Разумеется, речь идет о компьютерах и компьютерных сетях, сделавших возможным работу с огромными массивами информации. Конечно же, тут может возникнуть вопрос: стоит ли выделять указанную область из «общего» развития производительных сил? Ведь появление того же ГАП, по сути, является одним из следствий внедрения вычислительной техники в жизнь. (На самом деле, кстати, тут нет жесткой зависимости – возможна автоматизация производства без формального применения компьютеров даже в виду управляющих систем.) Однако компьютеры, как известно, применяются не только в качестве управляющих машин, скорее наоборот – использование ЭВМ в техпроцессах стало возможным только после определенной их эволюции. (Первой советской вычислительной машиной, работающей на управление производством, стала УМ-1 разработки уже помянутого Берга.) До этого основные задачи компьютеров были другими – скажем, моделирование тех или иных сложных процессов. (Т.е., рассчеты.)
Да и сейчас подавляющая часть вычислительной техники работает в совершенно иных областях – в основном, в сфере собирания и обработки разнообразной информации. (От учета количества товаров на складах до управлением сетевыми каталогами порнографического видео.) Собственно, именно указанная задача и является для компьютерной техники самой важной.

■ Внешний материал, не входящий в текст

(* ===== verification/SqlStore.v ===== *)
(** The SeaORM repositories of [SqlRepos] keep the contract of the ports: over any
    database that keeps the laws of [Sql] they are an instance of [Repositories], so what
    is proved of the use cases and of the gateway against the ports holds of them.

    A database is well-formed when every row is one the repositories wrote (the row of a
    valid aggregate, filed under its identifier) and every player's account exists. *)
From S2P Require Import Prelude Text Values Account Player App SqlRepos.
From Stdlib Require Import Strings.String.
Open Scope Z_scope.
Open Scope list_scope.
Open Scope rust_scope.
Abbreviation length := Datatypes.length.

Section SqlStore.
Context {D : Type} `{HD : Sql D} `{HU : UuidFmt}.

Definition ok_of {T E} (r : result T E) : option T := match r with Ok v => Some v | Err _ => None end.

Definition sql_accounts (d : D) : gmap Z Account := omap (fun m => ok_of (account_to_domain m)) (t_accounts d).
Definition sql_players (d : D) : gmap Z Player := omap (fun m => ok_of (player_to_domain m)) (t_players d).

(** Numbers a player's columns hold as they are. *)
Definition fits (p : Player) : Prop :=
  Nickname.valid (pl_nickname p) /\ 0 <= pl_level p <= 2 ^ 31 - 1 /\ 0 <= pl_exp p <= 2 ^ 63 - 1.
Definition account_of (i : Z) (m : account_row) : Prop :=
  exists a, m = account_to_active a /\ acc_id a = i /\ Username.valid (acc_username a).
Definition player_of (i : Z) (m : player_row) : Prop :=
  exists p, m = player_to_active p /\ pl_id p = i /\ fits p.

Record sql_wf (d : D) : Prop := mkSqlWf {
  sw_accounts : map_Forall account_of (t_accounts d);
  sw_players : map_Forall player_of (t_players d);
  sw_owner : forall i m, t_players d !! i = Some m -> is_Some (t_accounts d !! pr_account_id m)
}.

(* ------------------------------------------------------------------ *)
(** ** Rows as aggregates *)

Lemma fits_roundtrip p : fits p -> player_to_domain (player_to_active p) = Ok p.
Proof.
  intros (Hn & Hl & He). rewrite player_roundtrip; [|done|unfold is_u, u_max; lia|unfold is_u, u_max; lia].
  f_equal. unfold clamp, Player.set_growth. destruct p. cbn in *. f_equal; lia.
Qed.

Lemma account_of_domain i m : account_of i m ->
  exists a, m = account_to_active a /\ acc_id a = i /\ Username.valid (acc_username a) /\ account_to_domain m = Ok a.
Proof. intros (a & -> & Hi & Hv). exists a. by rewrite account_roundtrip. Qed.

Lemma player_of_domain i m : player_of i m ->
  exists p, m = player_to_active p /\ pl_id p = i /\ fits p /\ player_to_domain m = Ok p.
Proof. intros (p & -> & Hi & Hf). exists p. by rewrite fits_roundtrip. Qed.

Поскольку это позволяет не просто облегчить учет и контроль над информацией – но перевести работу с ней на новый уровень. Скажем, сейчас уже никого не удивляет тот факт, что инженер может не «иметь в голове» все возможные варианты элементной базы, а просто выбирает ее из имеющихся библиотек. В общем-то, изменилось само понятие «работы с информацией», которая превратилась в некое умение выделять наиболее общие вещи, в умение задавать некие направления – вместо того, чтобы того, чтобы тупо перебирать все подряд. (Разумеется, это в самом общем плане – поскольку сейчас 99% работников просто нажимают на кнопки безо всякой осмысленной цели. Но в данном случае важно не то, что «сейчас» - а то, что «в принципе».)
* * *
В общем, работа с информацией перешла на новый уровень – который, как уже указывалось, оказался комплементарным к развитиею передовых производственных технологий. (Опять-таки, речь идет о потенциале – а не о той убогой форме, что реализована в нашей реальности.) Условно говоря, подобное положение позволяет (потенциально) увязать в единую систему практически весь «производственный базис». А именно: «технологию» (ГАП), «разработку» (САПР, система автоматизированного проектирования), и «управление» (АСУ). Подобная «автоматизированная производственная система» позволяет поднять гибкость на высочайший уровень – в том смысле, что от момента определения потребностей в чем-то до момента «закрытия» этой потребности произведенной продукцией тут проходит на порядки меньше времени, нежели в «классическом» производстве. Более того, существует возможность не просто «закрывать потребности» - а делать это в опережающем режиме. (Т.е., планировать решения проблем до того, как они возникнут. ) Разумеется, это оказывается уже следующий этап развития подобных структур – но он неизбежно следует из указанной схемы.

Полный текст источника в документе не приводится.